Definition classify (def : ContourDefinition) (event : Event) : FlowClass :=
  let inbound := ExternalIn (contour_id def) (contour_version def) in
  let outbound := ExternalOut (contour_id def) (contour_version def) in
  match flow_endpoints (ev_kind event) with
  | InboundFromOutside => if contour_contains def (ev_account event) then inbound else Irrelevant
  | OutboundToOutside => if contour_contains def (ev_account event) then outbound else Irrelevant
  | BetweenAccounts from to =>
    match contour_contains def from, contour_contains def to with
    | true, true => Internal
    | false, true => inbound
    | true, false => outbound
    | false, false => Irrelevant
    end
  | OwnAccountUnnamed =>
    if contour_contains def (ev_account event) then Indeterminate (contour_id def) (contour_version def) else Irrelevant
  | WithinAccount => if contour_contains def (ev_account event) then Internal else Irrelevant
  end.

(** ** The flow log *)
Record ExternalFlow := mkFlow {
  flow_event : EventId;
  flow_date : Date;
  flow_amount : Money;
  flow_dir : FlowDirection;
  flow_contour : ContourId;
  flow_version : ContourVersion;
}.
Inductive FlowError :=
  | FlowWithoutDate (event : EventId)
  | DirectionContradictsAmount (event : EventId) (direction : FlowDirection) (amount : Z) (currency : CurrencyCode)
  | FlowOverflow (event : EventId).

Record FlowLog := mkFlowLog {
  flow_external : list ExternalFlow;
  flow_internal : Z;
  flow_indeterminate : Z;
  flow_irrelevant : Z;
}.
Definition flow_log_new : FlowLog := mkFlowLog [] 0 0 0.

Definition moves_money (event : Event) : bool := existsb (λ leg, bool_decide (is_Some (leg_cash_effect leg))) (ev_legs event).

(** One iteration of the loop over the legs. *)
Definition cash_effect_step (event : Event) (contour : ContourDefinition) (totals : gmap CurrencyCode PostedMinor)
    (leg : Leg) : Outcome FlowError (gmap CurrencyCode PostedMinor) :=
  if negb (contour_contains contour (leg_account leg)) then Ok totals
  else match leg_cash_effect leg with
  | None => Ok totals
  | Some money =>
    let slot := default (mkPosted 0) (totals !! money_currency money) in
    v ← ok_or (FlowOverflow (ev_id event)) (posted_checked_add slot (money_amount money));
    Ok (<[money_currency money := v]> totals)
  end.
Definition contour_cash_effect (event : Event) (contour : ContourDefinition) :
    Outcome FlowError (gmap CurrencyCode PostedMinor) :=
  totals ← try_fold (cash_effect_step event contour) ∅ (ev_legs event);
  Ok (filter (λ kv, posted_raw kv.2 ≠ 0) totals).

────

Task brief: Retype the records above without changing a single word.

The completed task:
Definition classify (def : ContourDefinition) (event : Event) : FlowClass :=
  let inbound := ExternalIn (contour_id def) (contour_version def) in
  let outbound := ExternalOut (contour_id def) (contour_version def) in
  match flow_endpoints (ev_kind event) with
  | InboundFromOutside => if contour_contains def (ev_account event) then inbound else Irrelevant
  | OutboundToOutside => if contour_contains def (ev_account event) then outbound else Irrelevant
  | BetweenAccounts from to =>
    match contour_contains def from, contour_contains def to with
    | true, true => Internal
    | false, true => inbound
    | true, false => outbound
    | false, false => Irrelevant
    end
  | OwnAccountUnnamed =>
    if contour_contains def (ev_account event) then Indeterminate (contour_id def) (contour_version def) else Irrelevant
  | WithinAccount => if contour_contains def (ev_account event) then Internal else Irrelevant
  end.

(** ** The flow log *)
Record ExternalFlow := mkFlow {
  flow_event : EventId;
  flow_date : Date;
  flow_amount : Money;
  flow_dir : FlowDirection;
  flow_contour : ContourId;
  flow_version : ContourVersion;
}.
Inductive FlowError :=
  | FlowWithoutDate (event : EventId)
  | DirectionContradictsAmount (event : EventId) (direction : FlowDirection) (amount : Z) (currency : CurrencyCode)
  | FlowOverflow (event : EventId).

Record FlowLog := mkFlowLog {
  flow_external : list ExternalFlow;
  flow_internal : Z;
  flow_indeterminate : Z;
  flow_irrelevant : Z;
}.
Definition flow_log_new : FlowLog := mkFlowLog [] 0 0 0.

Definition moves_money (event : Event) : bool := existsb (λ leg, bool_decide (is_Some (leg_cash_effect leg))) (ev_legs event).

(** One iteration of the loop over the legs. *)
Definition cash_effect_step (event : Event) (contour : ContourDefinition) (totals : gmap CurrencyCode PostedMinor)
    (leg : Leg) : Outcome FlowError (gmap CurrencyCode PostedMinor) :=
  if negb (contour_contains contour (leg_account leg)) then Ok totals
  else match leg_cash_effect leg with
  | None => Ok totals
  | Some money =>
    let slot := default (mkPosted 0) (totals !! money_currency money) in
    v ← ok_or (FlowOverflow (ev_id event)) (posted_checked_add slot (money_amount money));
    Ok (<[money_currency money := v]> totals)
  end.
Definition contour_cash_effect (event : Event) (contour : ContourDefinition) :
    Outcome FlowError (gmap CurrencyCode PostedMinor) :=
  totals ← try_fold (cash_effect_step event contour) ∅ (ev_legs event);
  Ok (filter (λ kv, posted_raw kv.2 ≠ 0) totals).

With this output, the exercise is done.